The Urwerk UR-100 was inspired by a 19th century pendulum clock —a present to Felix Baumgartner from his father Geri, a now-retired renowned clock restorer— made by Gustave Sandoz for the 1893 World’s Fair in Chicago. The regulator-style dial does not show time. Instead it shows the distance of the Earth’s rotation at the equator. The extra-long pendulum beats every 2.16 seconds, making every oscillation one kilometer. The main dial has a scale of 10,000 kilometers, shown in units of 100 kilometers, so that each tick —half oscillation— indicates 500 meters traveled on the Earth’s surface—at the equator. The top subdial —10 km— is divided into 10 units, while the lower subdial showing a total of 40,000 km —approximately the equatorial circumference of the Earth— is divided into increments of 1,000 km.

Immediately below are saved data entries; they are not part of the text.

(* ===== verification/WorkflowHelpers.v ===== *)
(** The fluent workflow builder and the linear pipeline
    ([eap/workflow_helpers.py]), and what the executor makes of the retry
    policy a builder gives. *)
From stdpp Require Import options.
From S2P Require Import Prelude Graph Values PointerStore ToolRegistry StateManager TokenBucket Executor ExecutorSamples Models Workflow.
Unset Default Proof Using.

Record WorkflowBuilder := { _steps : list ToolCall; _retry_policy : option RetryPolicy }.
(** [WorkflowBuilder()] *)
Definition new_builder : WorkflowBuilder := {| _steps := []; _retry_policy := None |}.

(** The names [step] has of its own: a keyword argument of the same name is a
    second value for it. *)
Definition own_parameters : list string := ["self"; "step_id"; "tool_name"].
Definition duplicated (arguments : list (string * pyval)) : option string := List.find (λ k, bool_decide (k ∈ own_parameters)) arguments.*1.

(** [WorkflowBuilder.step] *)
Definition step (step_id tool_name : string) (arguments : list (string * pyval)) (b : WorkflowBuilder) : result WorkflowBuilder :=
  match duplicated arguments with
  | Some k => Raise (py_type_error ("WorkflowBuilder.step() got multiple values for argument '" +:+ k +:+ "'"))
  | None =>
      Ok {| _steps := _steps b ++ [{| tool_name := tool_name; arguments := arguments; step_id := step_id; branching := None; approval := None |}];
            _retry_policy := _retry_policy b |}
  end.

(** [WorkflowBuilder.with_retry] *)
Definition with_retry (max_attempts : Z) (initial_delay backoff : Q) (retryable_errors : option (list string)) (b : WorkflowBuilder) :
    result WorkflowBuilder :=
  let policy := {| max_attempts := max_attempts; initial_delay_seconds := initial_delay; backoff_multiplier := backoff;
                   retryable_error_types := default [] retryable_errors |} in
  _ ← raise_if (negb (validate_retry_fields policy)) (Exn ValidationError "1 validation error for RetryPolicy");
  Ok {| _steps := _steps b; _retry_policy := Some policy |}.

(** The request of the given steps, every other field its default. *)
Definition request (s : list ToolCall) (retry : option RetryPolicy) : BatchedMacroRequest :=
  {| steps := s; return_final_state_only := true; retry_policy := default default_retry_policy retry; execution_limits := None; approvals := [] |}.

(** [WorkflowBuilder.build] *)
Definition build (b : WorkflowBuilder) : result BatchedMacroRequest :=
  _ ← raise_if (is_nil (_steps b)) (value_error "Workflow must have at least one step.");
  construct_macro (request (_steps b) (_retry_policy b)).

(** [entry[k]] *)
Definition entry_get (entry : list (string * pyval)) (k : string) : result pyval :=
  match dict_get entry k with Some v => Ok v | None => Raise (Exn KeyError k) end.
(** The body of the loop of [linear_pipeline]. *)
Definition pipeline_step (entry : list (string * pyval)) : result ToolCall :=
  i ← entry_get entry "step_id";
  t ← entry_get entry "tool_name";
  match i, t, default (PDict []) (dict_get entry "arguments") with
  | PStr i, PStr t, PDict a => Ok {| tool_name := t; arguments := a; step_id := i; branching := None; approval := None |}
  | _, _, _ => Raise (Exn ValidationError "validation error for ToolCall")
  end.
(** [linear_pipeline] *)
Definition linear_pipeline (entries : list (list (string * pyval))) (retry_policy : option RetryPolicy) : result BatchedMacroRequest :=
  tool_calls ← map_result pipeline_step entries;
  construct_macro (request tool_calls retry_policy).

(** ** Chains of calls *)

Inductive builder_call :=
  | Step (step_id tool_name : string) (arguments : list (string * pyval))
  | WithRetry (max_attempts : Z) (initial_delay backoff : Q) (retryable_errors : option (list string)).
Definition perform (b : WorkflowBuilder) (c : builder_call) : result WorkflowBuilder :=
  match c with
  | Step i t a => step i t a b
  | WithRetry n d m e => with_retry n d m e b
  end.
(** [WorkflowBuilder()...build()] *)
Definition built (calls : list builder_call) : result BatchedMacroRequest := b ← fold_result perform new_builder calls; build b.

Definition step_of (c : builder_call) : option ToolCall :=
  match c with
  | Step i t a => Some {| tool_name := t; arguments := a; step_id := i; branching := None; approval := None |}
  | WithRetry _ _ _ _ => None
  end.
Definition policy_of (c : builder_call) : option RetryPolicy :=
  match c with
  | Step _ _ _ => None
  | WithRetry n d m e => Some {| max_attempts := n; initial_delay_seconds := d; backoff_multiplier := m; retryable_error_types := default [] e |}
  end.
(** What a call needs to be accepted. *)
Definition call_ok (c : builder_call) : Prop :=
  match c with
  | Step _ _ a => duplicated a = None
  | WithRetry _ _ _ _ => opt_all validate_retry_fields (policy_of c) = true
  end.
(** The last retry policy of a chain. *)
Definition last_policy (calls : list builder_call) : option RetryPolicy := last (omap policy_of calls).

Lemma last_cons_default {A} (x : A) l : last (x :: l) = Some (default x (last l)).
Proof. revert x. induction l as [|y l IH]; intros x; [done|]. cbn [last]. fold (last (y :: l)). by rewrite (IH y). Qed.

Lemma perform_all calls b b' : fold_result perform b calls = Ok b' ↔ Forall call_ok calls ∧
  b' = {| _steps := _steps b ++ omap step_of calls;
          _retry_policy := match last_policy calls with Some p => Some p | None => _retry_policy b end |}.
Proof.
  revert b. induction calls as [|c calls IH]; intros b; cbn [fold_result].
  - cbn. rewrite app_nil_r. destruct b as [s r]. cbn. split; [intros [= <-]; by split|by intros [_ ->]].
  - rewrite bind_Ok, Forall_cons. setoid_rewrite IH. destruct c as [i t a|n d m e]; cbn [perform call_ok].
    + unfold step. cbn. destruct (duplicated a); [split; [by intros (? & [=] & _)|by intros [[[=] _] _]]|]. split.
      * intros (b1 & [= <-] & Hall & ->). split; [done|]. cbn. by rewrite <- app_assoc.
      * intros [[_ Hall] ->]. eexists. split; [reflexivity|]. split; [done|]. cbn. by rewrite <- app_assoc.
    + unfold with_retry. cbn. set (p := Build_RetryPolicy _ _ _ _).
      assert (last_policy (WithRetry n d m e :: calls) = Some (default p (last_policy calls))) as -> by apply last_cons_default.
      destruct (validate_retry_fields p); cbn; [|split; [by intros (? & [=] & _)|by intros [[[=] _] _]]].
      split; [intros (b1 & [= <-] & Hall & ->)|intros [[_ Hall] ->]; eexists; split; [reflexivity|]]; (split; [done|]); by destruct (last_policy calls).
Qed.

Lemma construct_Ok m m' : construct_macro m = Ok m' ↔ m' = m ∧ macro_wf m.
Proof.
  rewrite <- validate_branch_targets_spec. unfold construct_macro. destruct (validate_branch_targets m) as [[]|]; [|split; [done|by intros [_ [=]]]].
  split; [by intros [= <-]|by intros [-> _]].
Qed.

Lemma built_spec calls m : built calls = Ok m ↔ Forall call_ok calls ∧
  build {| _steps := omap step_of calls; _retry_policy := last_policy calls |} = Ok m.
Proof.
  unfold built. rewrite bind_Ok. setoid_rewrite perform_all. cbn. split.
  - intros (b & [Hall ->] & H). split; [done|]. by destruct (last_policy calls).
  - intros (Hall & H). eexists. split; [by split|]. by destruct (last_policy calls).
Qed.

Lemma build_Ok b m : build b = Ok m ↔ _steps b ≠ [] ∧ m = request (_steps b) (_retry_policy b) ∧ macro_wf m.
Proof.
  unfold build. rewrite bind_Ok. setoid_rewrite raise_if_Ok. setoid_rewrite construct_Ok. destruct (_steps b) as [|s l]; cbn.
  - split; [by intros (_ & [=] & _)|by intros [[] _]].
  - split; [intros (_ & _ & -> & ?); done|]. intros (_ & -> & ?). by exists tt.
Qed.

(** A chain of builder calls builds a macro exactly when every call is
    acceptable, there is a step, and the macro of the steps is well formed; that
    macro has the steps in the order of the calls and the policy of the last
    [with_retry], or the default one. *)
Theorem builder_builds calls m : built calls = Ok m ↔
  Forall call_ok calls ∧ omap step_of calls ≠ [] ∧ m = request (omap step_of calls) (last_policy calls) ∧ macro_wf m.
Proof. by rewrite built_spec, build_Ok. Qed.

(** The calls that build what a pipeline's entries describe. *)
Definition entry_call (t : ToolCall) : builder_call := Step (step_id t) (tool_name t) (arguments t).

(** A linear pipeline is the builder's chain of its entries: with at least
    one entry, each with a text id, a text tool and arguments the builder can
    be given, both give the same macro or the same error.  Nothing else joins
    the entries: the steps are the entries as they are. *)
Theorem pipeline_is_chain entries calls retry : map_result pipeline_step entries = Ok calls → calls ≠ [] →
  Forall (λ t, duplicated (arguments t) = None) calls →
  linear_pipeline entries retry = (b ← fold_result perform new_builder (entry_call <$> calls);
                                   build {| _steps := _steps b; _retry_policy := retry |}) ∧
  ∀ m, linear_pipeline entries retry = Ok m → steps m = calls.
Proof.
  intros Hmap Hne Hdup. assert (omap step_of (entry_call <$> calls) = calls) as Hsteps.
  { clear Hne Hdup. revert calls Hmap. induction entries as [|x entries IH]; intros calls; [by intros [= <-]|].
    cbn [map_result]. intros (t & Ht & H)%bind_Ok. apply bind_Ok in H as (ts & Hts & [= <-]). rewrite fmap_cons. cbn. f_equal; [|by apply IH].
    apply bind_Ok in Ht as (i & _ & Ht). apply bind_Ok in Ht as (n & _ & Ht).
    destruct i as [| | | |i| |]; try done. destruct n as [| | | |n| |]; try done. destruct (default _ _) as [| | | | | |a]; try done. by injection Ht as <-. }
  unfold linear_pipeline. rewrite Hmap. cbn [mbind result_bind]. split.
  - assert (fold_result perform new_builder (entry_call <$> calls) =
      Ok {| _steps := calls; _retry_policy := match last_policy (entry_call <$> calls) with Some p => Some p | None => None end |}) as ->.
    { apply perform_all. cbn. rewrite Hsteps. split; [|done]. by apply Forall_fmap. }
    cbn. unfold build. cbn. by destruct calls.
  - intros m [-> _]%construct_Ok. done.
Qed.

(** ** The executor and the builder's policies *)

(** [with_retry] without [retryable_errors] names no error at all, so the
    executor never retries a step of the macro it builds: whatever a tool
    raises and however many attempts were asked for, the attempt's slots are
    released and the exception is final. *)
Theorem unnamed_errors_never_retried {S : Type} `{PointerStoreBackend S} {func : Type} `{Runtime func} (v : run_env) calls m n d b :
  built (calls ++ [WithRetry n d b None]) = Ok m → macro v = m →
  ∀ call started c exc, attempt_failed (S := S) v call started c exc = (release c;; st_raise exc).
Proof.
  intros Hbuilt Hv call started c exc. unfold attempt_failed. rewrite Hv.
  assert (retryable_error_types (retry_policy m) = []) as ->; [|done].
  apply built_spec in Hbuilt as [_ (_ & -> & _)%build_Ok].
  assert (last_policy (calls ++ [WithRetry n d b None]) =
    Some {| max_attempts := n; initial_delay_seconds := d; backoff_multiplier := b; retryable_error_types := [] |}) as -> by
    (unfold last_policy; rewrite omap_app; apply last_snoc).
  done.
Qed.

(** ** Concrete workflows *)

Definition fetch_analyze : list builder_call :=
  [Step "fetch" "scrape_url" [("url", PStr "https://example.com")]; Step "analyze" "analyze_data" [("data", PStr "$step:fetch")];
   WithRetry 3 1 2 (Some ["TimeoutError"])].
Example built_workflow : (λ m, (map step_id (steps m), retryable_error_types (retry_policy m))) <$> built fetch_analyze =
  Ok (["fetch"; "analyze"], ["TimeoutError"]).
Proof. vm_compute. reflexivity. Qed.

Definition two_entries : list (list (string * pyval)) :=
  [[("step_id", PStr "s1"); ("tool_name", PStr "read_local_file")]; [("step_id", PStr "s2"); ("tool_name", PStr "analyze_data")]].
(** Without references in the arguments, no step of a pipeline depends on the
    one before. *)
Example pipeline_unchained :
  (λ m, match dependency_graph m with Ok g => elements (targets (adjacency g) "s1") | Raise _ => ["none"] end) <$>
    linear_pipeline two_entries None = Ok [].
Proof. vm_compute. reflexivity. Qed.
(** The pipeline takes no entries; the builder does not. *)
Example empty_pipeline : is_ok (linear_pipeline [] None) = true ∧ is_ok (built []) = false.
Proof. split; vm_compute; reflexivity. Qed.

Definition two_calls : list ToolCall :=
  [{| tool_name := "read_local_file"; arguments := []; step_id := "s1"; branching := None; approval := None |};
   {| tool_name := "analyze_data"; arguments := []; step_id := "s2"; branching := None; approval := None |}].
Lemma pipeline_is_chain_witness :
  linear_pipeline two_entries None = (b ← fold_result perform new_builder (entry_call <$> two_calls);
                                      build {| _steps := _steps b; _retry_policy := None |}).
Proof.
  apply (pipeline_is_chain two_entries two_calls None); [vm_compute; reflexivity|discriminate|repeat constructor].
Defined.

(** Five attempts asked for, one made. *)
Definition impatient : list builder_call := [Step "a" "fetch" []] ++ [WithRetry 5 1 2 None].
Lemma unnamed_errors_never_retried_witness : ∃ m v, built impatient = Ok m ∧ macro v = m ∧ max_attempts (retry_policy m) = 5%Z ∧
  ∀ call started c exc, attempt_failed (S := sqlite) v call started c exc = (release c;; st_raise exc).
Proof.
  destruct (built impatient) as [m|e] eqn:E; [|vm_compute in E; discriminate].
  set (v := {| macro := m; env_run_id := ""; limits := sample_limits; run_actor_metadata := []; run_started_at := 0; resumed := false |}).
  exists m, v.
  refine (conj eq_refl (conj eq_refl (conj _ _))); [vm_compute in E; injection E as <-; reflexivity|].
  exact (unnamed_errors_never_retried v [Step "a" "fetch" []] m 5 1 2 E eq_refl).
Defined.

The UR-100 Space Time takes us on a journey through both time and space, two concepts at the very core of Urwerk. Using its orbiting satellite hours and minute hands, the UR-100 displays both time —hours and minutes— and space —distance travelled—, merging these two concepts in the creation of the all-new UR-100 SpaceTime.
The UR-100 SpaceTime features Urwerk’s iconic orbital hour satellites, differing however in one significant way. Rather than the red-arrow-tipped minute pointers on the hour satellites disappearing after 60 minutes when replaced by the next, the UR-100 Space Time minute arrow passes beneath and between subsidiary dials, reappearing to display intriguing new astronomical indications: distance traveled on Earth and distance traveled by Earth.
The first indicator at 10 o’clock evaluates the distance in kilometers that we have traveled on the Earth without even leaving our desks! It is based on the average speed of the rotation of the Earth on its axis at the equator, covering a distance of 555 km every 20 minutes. Directly opposite at 2 o’clock, the same hand —well it looks like the same hand, but is actually one of three— continues its journey to another celestial indication featuring the distance the Earth has traveled in its orbit around the sun —a journey spanning some 35,740 km every 20 minutes. The UR-100 simultaneously presents three different space-time realities, providing a thought-provoking reminder of our voyage through time and space. The new Urwerk UR-100 Space Time is available in two 25-piece limited editions, one referred to as UR-100 Iron in titanium and steel, and the second one UR-100 Black in black PVD-coated titanium and black PVD-coated steel. The case measures 41.0 mm x 49.7 mm and the
Powering the UR-100 SpaceTime is the automatic Caliber 12.01, with baseplates in ARCAP and a power reserve of 48 hours. The automatic winding rotor is regulated by a flat turbine, the Windfäng —Swiss German for “air trap”— that minimizes shocks to the rotor bearing and reduces over-winding and wear and tear. The rotor, which is partially supported on its periphery by the flat turbine, also has a larger diameter, resulting in a lower mass and therefore less wear. This 39-jewel automatic movement provides a power reserve of 48 hours when fully wound. The movement features orbital satellite hours turning on Geneva crosses in beryllium bronze; open-worked aluminum carousel and triple baseplates in ARCAP.